Data items

Lemma filter_id_absent (x : string) (ns : list NoteObj) :
  ~ In x (map (fun n => Note.id (val n)) ns) ->
  filter (fun n => negb (Note.id (val n) =? x)) ns = ns.
Proof.
  induction ns as [|n rest IH]; cbn [map filter]; intros H; [reflexivity|].
  destruct (Note.id (val n) =? x) eqn:E.
  - apply String.eqb_eq in E. exfalso. apply H. left. exact E.
  - cbn [negb]. rewrite IH; [reflexivity|]. intros Hin. apply H. right. exact Hin.
Qed.

(** X11.  In every state, [deleteNote] removes every note that has the id
    and no other note, the remaining notes keeping their order; when no
    note has the id the collection holds the same notes.  Deleting the same
    id again removes nothing.  Each time, the array is another one, so the
    collection is handed to [saveNotesToStorage] even when nothing was
    removed. *)
Theorem delete_removes_exactly_the_id :
  forall (s : State) (w : World) (x : string),
    let '(s', w') := step (DeleteNote x) (s, w) in
    elems (notes s')
    = filter (fun n => negb (Note.id (val n) =? x)) (elems (notes s))
    /\ ~ In x (ids s')
    /\ (~ In x (ids s) -> elems (notes s') = elems (notes s))
    /\ elems (notes (fst (step (DeleteNote x) (s', w')))) = elems (notes s')
    /\ (arr_ref (notes s) < next_ref w ->
        save_calls w' = contents (notes s') :: save_calls w).
Proof.
  intros s w x.
  destruct (delete_step_notes s w x) as [Hn Hc].
  destruct (step (DeleteNote x) (s, w)) as [s' w'] eqn:E.
  cbn [fst snd] in Hn, Hc.
  assert (Hel : elems (notes s')
                = filter (fun n => negb (Note.id (val n) =? x)) (elems (notes s)))
    by (rewrite Hn; reflexivity).
  assert (Hgone : ~ In x (ids s')).
  { unfold ids. rewrite Hel. apply filter_removes_id. }
  split; [exact Hel|]. split; [exact Hgone|]. split; [|split].
  - intros Habs. rewrite Hel. apply filter_id_absent. exact Habs.
  - destruct (delete_step_notes s' w' x) as [Hn2 _]. rewrite Hn2.
    cbn [elems]. apply filter_id_absent. exact Hgone.
  - intros Hwf.
    assert (Hne : (arr_ref (notes s) =? next_ref w)%nat = false)
      by (apply Nat.eqb_neq; lia).
    rewrite Hne in Hc. rewrite Hc. unfold contents. rewrite Hel. reflexivity.
Qed.

Lemma delete_removes_exactly_the_id_witness :
  let s := fst Sample.opened in
  let w := snd Sample.opened in
  ~ In "zzz" (ids s)
  /\ arr_ref (notes s) < next_ref w
  /\ let '(s', w') := step (DeleteNote "zzz") (s, w) in
     elems (notes s')
     = filter (fun n => negb (Note.id (val n) =? "zzz")) (elems (notes s))
     /\ ~ In "zzz" (ids s')
     /\ (~ In "zzz" (ids s) -> elems (notes s') = elems (notes s))
     /\ elems (notes (fst (step (DeleteNote "zzz") (s', w')))) = elems (notes s')
     /\ (arr_ref (notes s) < next_ref w ->
         save_calls w' = contents (notes s') :: save_calls w).
Proof.
  cbv zeta.
  split; [vm_compute; intros [H|[H|[]]]; discriminate|].
  split; [vm_compute; lia|].
  exact (delete_removes_exactly_the_id (fst Sample.opened) (snd Sample.opened) "zzz").
Defined.

(* ================================================================== *)
(** ** Saving an edit, in general *)

Lemma ids_contents (s : State) : ids s = map Note.id (contents (notes s)).
Proof. unfold ids, contents. rewrite map_map. reflexivity. Qed.

Lemma rewriteAll_ids (e tt tb now : string) (ns : list Note.t) :
  map Note.id (rewriteAll e tt tb now ns) = map Note.id ns.
Proof.
  unfold rewriteAll. rewrite map_map. apply map_ext. intros m.
  destruct (Note.id m =? e); reflexivity.
Qed.

(** X12.  A save from the editing session on an id that is not empty, with
    a draft left after trimming, rewrites the collection in place: the ids
    are the same in the same order, so no note is added, removed or moved;
    a note with another id is the same at the same position; every note
    with the id, also when several have it, gets the trimmed title (or
    [Untitled]), the trimmed body and the reading of the clock. *)
Theorem update_rewrites_in_place :
  forall (s : State) (w : World) (i : string),
    mode s = Editing i ->
    i <> "" ->
    trim (title s) <> "" \/ trim (body s) <> "" ->
    let now := iso8601 (clock w (ticks w)) in
    let '(s', w') := step SaveCurrent (s, w) in
    ids s' = ids s
    /\ List.length (elems (notes s')) = List.length (elems (notes s))
    /\ (forall k m, nth_error (contents (notes s)) k = Some m ->
                    Note.id m <> i ->
                    nth_error (contents (notes s')) k = Some m)
    /\ (forall k m, nth_error (contents (notes s)) k = Some m ->
                    Note.id m = i ->
                    nth_error (contents (notes s')) k
                    = Some (Note.mk i (or_else (trim (title s)) "Untitled")
                                    (trim (body s)) now)).
Proof.
  intros s w i Hmode Hi Hdraft.
  pose proof (update_step s w i Hmode Hi Hdraft) as H. cbv zeta in H.
  cbv zeta. destruct (step SaveCurrent (s, w)) as [s' w'].
  destruct H as (_ & _ & Hc & _ & _).
  assert (Hids : ids s' = ids s).
  { rewrite !ids_contents, Hc. apply rewriteAll_ids. }
  split; [exact Hids|]. split; [|split].
  - apply (f_equal (@List.length string)) in Hids.
    unfold ids in Hids. rewrite !length_map in Hids. exact Hids.
  - intros k m Hk Hid. rewrite Hc. unfold rewriteAll.
    rewrite nth_error_map, Hk. cbn [option_map].
    apply String.eqb_neq in Hid. rewrite Hid. reflexivity.
  - intros k m Hk Hid. rewrite Hc. unfold rewriteAll.
    rewrite nth_error_map, Hk. cbn [option_map].
    rewrite Hid, String.eqb_refl. unfold rewritten. rewrite Hid. reflexivity.
Qed.
(** * TMP tile music player: the lyric synchroniser and the tile carousel

    A shallow embedding of the two pieces of [app.py] that carry logic,
    [LyricsTile] (LRC parsing, highlighting by playback position, click to
    seek) and [ScrollableAlbumArea] (the three-tile rotating window), with
    the Python built-ins they rely on, and the properties of the design
    document stated and settled against that embedding. Around them, the
    playlist of [AudioPlayer], the file drop of [AlbumTile] and the slots
    of the main window, [TilesPlayer], with what the code shows of them. *)

From Stdlib Require Import ZArith NArith List Bool Ascii String Lia.
From Stdlib Require Import Sorting.Sorted Sorting.Permutation.
From Stdlib Require Import Floats.SpecFloat.
Import ListNotations.

Local Open Scope string_scope.
Local Open Scope Z_scope.

(** ** Python exceptions and results *)

Inductive exn : Type :=
  | ValueError
  | OverflowError
  | ZeroDivisionError
  | IndexError
  | AttributeError.

Inductive result (A : Type) : Type :=
  | Ok (a : A)
  | Raise (e : exn).

Arguments Ok {A} a.
Arguments Raise {A} e.

Definition bind {A B : Type} (r : result A) (k : A -> result B) : result B :=
  match r with
  | Ok a => k a
  | Raise e => Raise e
  end.

Notation "x <- r ;; k" := (bind r (fun x => k))
  (at level 61, r at next level, right associativity).

(** ** The [str] methods used by the lyric parser

    A Python string is a sequence of code points; here a [string], each
    [ascii] read as a code point below 256. Texts with a code point from
    256 on are not represented. *)

Module PyStr.

(** [str.isspace] on one code point (the Unicode white-space code points
    below 256). *)
Definition isspace (c : ascii) : bool :=
  let n := N_of_ascii c in
  ((9 <=? n) && (n <=? 13) || (28 <=? n) && (n <=? 32)
   || (n =? 133) || (n =? 160))%N.

Fixpoint lstrip (s : string) : string :=
  match s with
  | EmptyString => EmptyString
  | String c s' => if isspace c then lstrip s' else s
  end.
(** X16.  Under its filter the language callback never fails on the payload:
    for callback data ["lang_" + code] it answers the callback and then sends
    the Hindi confirmation when the code is ["hi"] and the English one for
    every other code, known or not. *)
Theorem cb_lang_under_filter (sc : LangScenario) (call : CallbackQuery)
    (w : World) :
  lang_filter call = true →
  ∃ code,
    data call = cp "lang_" ++ code ∧
    let answer := answer_callback_query (call_id call) [] in
    let reply :=
      send_message (chat_id call)
        (if decide (code = cp "hi") then lang_hindi else lang_english)
        false None in
    cb_lang sc call w =
      match on_lang_answer sc with
      | Some e => (Raise e, log_call answer w)
      | None => (result_of (on_lang_send sc), log_call reply (log_call answer w))
      end.
Proof.
  unfold lang_filter. intros Hp%startswith_true.
  exists (drop (length (cp "lang_")) (data call)). split; [done|].
  unfold cb_lang. rewrite Hp at 1.
  set (code := drop (length (cp "lang_")) (data call)).
  change (split 0x5F%N 1 (cp "lang_" ++ code)) with [cp "lang"; code].
  unfold index, bind. cbn [lookup list_lookup ret].
  rewrite external_unit. destruct (on_lang_answer sc); cbn [result_of]; [done|].
  by rewrite external_unit, lang_texts_lookup.
Qed.

Lemma cb_lang_under_filter_witness :
  ∃ code,
    cp "lang_fr" = cp "lang_" ++ code ∧
    cb_lang {| on_lang_answer := None; on_lang_send := None |}
      {| call_id := cp "cb3"; data := cp "lang_fr"; chat_id := 42 |} empty_world
    = (Ok tt,
       log_call
         (send_message 42
            (if decide (code = cp "hi") then lang_hindi else lang_english)
            false None)
         (log_call (answer_callback_query (cp "cb3") []) empty_world)).
Proof.
  apply (cb_lang_under_filter {| on_lang_answer := None; on_lang_send := None |}
           {| call_id := cp "cb3"; data := cp "lang_fr"; chat_id := 42 |}
           empty_world).
  vm_compute. reflexivity.
Defined.

(** ** Which handler takes which button *)

Lemma startswith_lang_download (d : str) :
  startswith (cp "lang_") d = true → startswith (cp "download|") d = false.
Proof.
  intros Hp%startswith_true. rewrite Hp. reflexivity.
Qed.

(** X17.  The two callback filters never accept the same payload.  The
    language buttons of /start go to the language callback and the download
    buttons of the link handler to the download callback, whereas the payload
    of the "Select Language" button of the fallback reply is accepted by
    neither callback handler. *)
Theorem callback_routing (call : CallbackQuery) :
  ¬ (lang_filter call = true ∧ download_filter call = true) ∧
  (∀ link, data call ∈ payloads (start_keyboard link) →
           lang_filter call = true ∧ download_filter call = false) ∧
  (∀ uid, data call ∈ (callback_data <$> instagram_markup uid)
          ∨ data call ∈ (callback_data <$> youtube_markup uid) →
          download_filter call = true ∧ lang_filter call = false) ∧
  (data call ∈ payloads fallback_keyboard →
   lang_filter call = false ∧ download_filter call = false).
Proof.
  unfold lang_filter, download_filter. split_and!.
  - intros [Hl Hd]. apply startswith_lang_download in Hl. congruence.
  - intros link Hin.
    assert (data call = cp "lang_en" ∨ data call = cp "lang_hi") as [-> | ->];
      [|done..].
    destruct link; simpl in Hin;
      repeat (apply elem_of_cons in Hin as [Hin|Hin]; [by auto|]);
      by apply elem_of_nil in Hin.
  - intros uid [Hin|Hin]; simpl in Hin;
      repeat (apply elem_of_cons in Hin as [->|Hin]; [done|]);
      by apply elem_of_nil in Hin.
  - intros Hin. simpl in Hin.
    repeat (apply elem_of_cons in Hin as [->|Hin]; [done|]).
    by apply elem_of_nil in Hin.
Qed.

Lemma callback_routing_witness :
  lang_filter {| call_id := cp "cb4"; data := cp "select_lang"; chat_id := 42 |}
  = false ∧
  download_filter
    {| call_id := cp "cb4"; data := cp "select_lang"; chat_id := 42 |} = false.
Proof.
  apply (callback_routing
           {| call_id := cp "cb4"; data := cp "select_lang"; chat_id := 42 |}).
  left.
Defined.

EXERCISE INSTRUCTIONS
Nothing should be returned except the lines from the first line of the data above through the line with "cbn [elems]. apply", each one exact.

ANSWER
Lemma filter_id_absent (x : string) (ns : list NoteObj) :
  ~ In x (map (fun n => Note.id (val n)) ns) ->
  filter (fun n => negb (Note.id (val n) =? x)) ns = ns.
Proof.
  induction ns as [|n rest IH]; cbn [map filter]; intros H; [reflexivity|].
  destruct (Note.id (val n) =? x) eqn:E.
  - apply String.eqb_eq in E. exfalso. apply H. left. exact E.
  - cbn [negb]. rewrite IH; [reflexivity|]. intros Hin. apply H. right. exact Hin.
Qed.

(** X11.  In every state, [deleteNote] removes every note that has the id
    and no other note, the remaining notes keeping their order; when no
    note has the id the collection holds the same notes.  Deleting the same
    id again removes nothing.  Each time, the array is another one, so the
    collection is handed to [saveNotesToStorage] even when nothing was
    removed. *)
Theorem delete_removes_exactly_the_id :
  forall (s : State) (w : World) (x : string),
    let '(s', w') := step (DeleteNote x) (s, w) in
    elems (notes s')
    = filter (fun n => negb (Note.id (val n) =? x)) (elems (notes s))
    /\ ~ In x (ids s')
    /\ (~ In x (ids s) -> elems (notes s') = elems (notes s))
    /\ elems (notes (fst (step (DeleteNote x) (s', w')))) = elems (notes s')
    /\ (arr_ref (notes s) < next_ref w ->
        save_calls w' = contents (notes s') :: save_calls w).
Proof.
  intros s w x.
  destruct (delete_step_notes s w x) as [Hn Hc].
  destruct (step (DeleteNote x) (s, w)) as [s' w'] eqn:E.
  cbn [fst snd] in Hn, Hc.
  assert (Hel : elems (notes s')
                = filter (fun n => negb (Note.id (val n) =? x)) (elems (notes s)))
    by (rewrite Hn; reflexivity).
  assert (Hgone : ~ In x (ids s')).
  { unfold ids. rewrite Hel. apply filter_removes_id. }
  split; [exact Hel|]. split; [exact Hgone|]. split; [|split].
  - intros Habs. rewrite Hel. apply filter_id_absent. exact Habs.
  - destruct (delete_step_notes s' w' x) as [Hn2 _]. rewrite Hn2.
    cbn [elems]. apply filter_id_absent. exact Hgone.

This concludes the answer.